Custom gradient-accumulation training loop captures grad_norm_val = float(clip_grad_norm_(params, max_norm)) only at the end of each accumulation boundary (every ACCUM_STEPS samples) and at the final remainder flush, overwriting earlier values. Logged metric becomes 'whatever the LAST micro-batch's grad norm was'. When len(dataset) % ACCUM_STEPS != 0, the final flush contains only 1-2 samples; its grad norm is tiny and often rounds to 0.0 in float32 logging. Result: every step logs grad_norm=0.0000 and looks like training is dead, while in reality 46 of 47 micro-batch boundaries had healthy gradients. Concrete case: 370 samples, ACCUM_STEPS=8 → 46 full batches + 1 batch of 2 samples; the 2-sample batch's clip-norm dominated the logged metric and read 0.0000 across all 4 epochs. Direct safetensors tensor diff confirmed 869/1198 LoRA params changed (max |Δ|=0.139) — training was happening, the metric was lying.

Two separable fixes:

Track grad_norm across all micro-batches in the step, not just the last. Use max or running mean (max is more diagnostic — catches gradient spikes):

step_grad_norms: list[float] = []
for i, sample in enumerate(samples):
    ...
    scaled_loss.backward()
    micro_batch_count += 1
    if micro_batch_count >= ACCUM_STEPS:
        gn = torch.nn.utils.clip_grad_norm_(params, max_norm)
        step_grad_norms.append(float(gn))
        optimizer.step()
        optimizer.zero_grad()
        micro_batch_count = 0
# remainder
if micro_batch_count > 0:
    gn = torch.nn.utils.clip_grad_norm_(params, max_norm)
    step_grad_norms.append(float(gn))
    optimizer.step()

metrics['grad_norm_max'] = max(step_grad_norms) if step_grad_norms else 0.0
metrics['grad_norm_mean'] = sum(step_grad_norms) / len(step_grad_norms) if step_grad_norms else 0.0
metrics['grad_norm_last'] = step_grad_norms[-1] if step_grad_norms else 0.0
metrics['n_micro_batches'] = len(step_grad_norms)

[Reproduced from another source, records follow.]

Lemma memmove_inside (buf : list ascii) (dst src n : nat) :
  src + n <= length buf -> dst + n <= length buf ->
  exists b, memmove buf dst src n = ok b.
Proof.
  intros Hs Hd. unfold memmove.
  destruct (n =? 0); [eexists; reflexivity|].
  destruct (Nat.ltb_spec (length buf) (src + n)); [lia|].
  destruct (Nat.ltb_spec (length buf) (dst + n)); [lia|].
  eexists; reflexivity.
Qed.

(** For a buffer that starts with the text [cs] and its terminator, a
    received length of at least that text and two bytes of buffer behind
    the received length, the rewrite completes; it returns the length of
    the ignore marker when the text has the prefix and no space, and not
    more than the received length otherwise. *)
Lemma normalize_completes (cs T : list ascii) (nread : nat) :
  ~ In NUL cs ->
  length cs <= nread ->
  nread + 2 <= length (in_buffer cs T) ->
  fits_int nread ->
  exists b n,
    normalize (in_buffer cs T) (Z.of_nat nread) = ok (b, n) /\
    if starts_with IFNAME cs && negb (has SPACE cs)
    then n = Z.of_nat (length WPA_EVENT_IGNORE)
    else (n <= Z.of_nat nread)%Z.
Proof.
  intros Hnul Hlen Hroom Hfit. unfold fits_int in Hfit.
  assert (Hid : (int_of_size_t (Z.of_nat nread) <= Z.of_nat nread)%Z)
    by (apply int_of_size_t_le; lia).
  destruct (starts_with IFNAME cs) eqn:Hpre; cbn [andb].
  - destruct (has SPACE cs) eqn:Hsp; cbn [negb].
    + destruct (first_occurrence SPACE cs Hsp) as [P [r [-> HsP]]].
      assert (HnP : ~ In NUL P) by (intros K; apply Hnul, in_or_app; tauto).
      destruct r as [|c r].
      { eexists. eexists. split; [apply iface_text_kept; auto | exact Hid]. }
      destruct (Ascii.eqb_spec c LT) as [Ec|Ec].
      * subst c. destruct (has GT r) eqn:Hgt.
        -- destruct (first_occurrence GT r Hgt) as [n [rest [-> Hgn]]].
           assert (Hnn : ~ In NUL n).
           { intros K. apply Hnul, in_or_app. right. right. right.
             apply in_or_app. tauto. }
           pose proof (normalize_prefix_test
                         (P ++ SPACE :: LT :: n ++ GT :: rest) T) as Hcmp.
           rewrite Hpre in Hcmp.
           assert (Hbuf : in_buffer (P ++ SPACE :: LT :: n ++ GT :: rest) T =
                          P ++ SPACE :: LT :: n ++ GT :: in_buffer rest T).
           { unfold in_buffer. repeat (rewrite <- app_assoc; simpl).
             reflexivity. }
           rewrite Hbuf in *.
           rewrite normalize_iface_tag by assumption.
           lengths Hlen. lengths Hroom. unfold in_buffer in Hroom.
           lengths Hroom.
           rewrite (size_sub_exact (Z.of_nat nread))
             by (unfold SIZE_MOD, INT_MAX in *; lia).
           rewrite size_sub_exact by (unfold SIZE_MOD, INT_MAX in *; lia).
           rewrite size_add_exact by (unfold SIZE_MOD, INT_MAX in *; lia).
           destruct (memmove_inside
                       (P ++ SPACE :: LT :: n ++ GT :: in_buffer rest T)
                       (length P + 1) (length P + 2 + length n + 1)
                       (Z.to_nat (Z.of_nat nread -
                                  (Z.of_nat (length P + 2 + length n) -
                                   Z.of_nat (length P)) -
                                  Z.of_nat (length P) + 1)))
             as [b Hb].
           { unfold in_buffer. lengths Hlen. lia. }
           { unfold in_buffer. lengths Hlen. lia. }
           rewrite Hb. run. eexists. eexists. split; [reflexivity|].
           etransitivity; [apply int_of_size_t_le; lia | lia].
        -- apply has_false in Hgt.
           eexists. eexists.
           split; [apply iface_open_tag_kept; auto | exact Hid].
      * eexists. eexists. split; [apply iface_text_kept; auto | exact Hid].
        simpl. apply negb_true_iff, Ascii.eqb_neq. exact Ec.
    + apply has_false in Hsp.
      rewrite unframed_replaced by assumption.
      eexists. eexists. split; reflexivity.
  - destruct cs as [|c cs].
    { eexists. eexists. split; [apply plain_kept; auto | exact Hid]. }
    destruct (Ascii.eqb_spec c LT) as [Ec|Ec].
    + subst c. destruct (has GT cs) eqn:Hgt.
      * destruct (first_occurrence GT cs Hgt) as [n [rest [-> Hgn]]].
        assert (Hnn : ~ In NUL n).
        { intros K. apply Hnul. right. apply in_or_app. tauto. }
        assert (Hbuf : in_buffer (LT :: n ++ GT :: rest) T =
                       LT :: n ++ GT :: in_buffer rest T).
        { unfold in_buffer. simpl. rewrite <- app_assoc. reflexivity. }
        rewrite Hbuf in *.
        rewrite normalize_bare_tag by assumption.
        lengths Hlen. lengths Hroom. unfold in_buffer in Hroom.
        lengths Hroom.
        rewrite size_sub_exact by (unfold SIZE_MOD, INT_MAX in *; lia).
        rewrite size_add_exact by (unfold SIZE_MOD, INT_MAX in *; lia).
        destruct (memmove_inside (LT :: n ++ GT :: in_buffer rest T)
                    0 (length n + 1 + 1)
                    (Z.to_nat (Z.of_nat nread -
                               (Z.of_nat (length n + 1) + 1 - 0) + 1)))
          as [b Hb].
        { unfold in_buffer. lengths Hlen. lia. }
        { unfold in_buffer. lengths Hlen. lia. }
        rewrite Hb. run. eexists. eexists. split; [reflexivity|].
        etransitivity; [apply int_of_size_t_le; lia | lia].
      * apply has_false in Hgt.
        eexists. eexists. split; [apply bare_open_tag_kept; auto | exact Hid].
    + eexists. eexists. split; [apply plain_kept; auto | exact Hid].
      simpl. apply negb_true_iff, Ascii.eqb_neq. exact Ec.
Qed.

Verify training actually happened by diffing adapter weights, not just logs. Logs can lie; tensors don't. After training, compare input vs output adapter:

from safetensors import safe_open
with safe_open('before.safetensors', framework='pt') as bf, safe_open('after.safetensors', framework='pt') as af:
    common = sorted(set(bf.keys()) & set(af.keys()))
    changed = sum(1 for k in common if (bf.get_tensor(k).float() - af.get_tensor(k).float()).abs().max() > 1e-8)
    print(f'{changed}/{len(common)} tensors changed')

If this returns 0/N, no training happened — gradient flow is broken (NaN, detached graph, requires_grad=False, etc.). If it returns N/N with reasonable max-deltas (1e-4 to 1e-1 for typical LoRA), training is real even if the logged grad_norm looks suspicious. Note: sha256sum on the two safetensors files is NOT a reliable check — metadata/ordering differences make file hashes differ even for bit-identical tensors.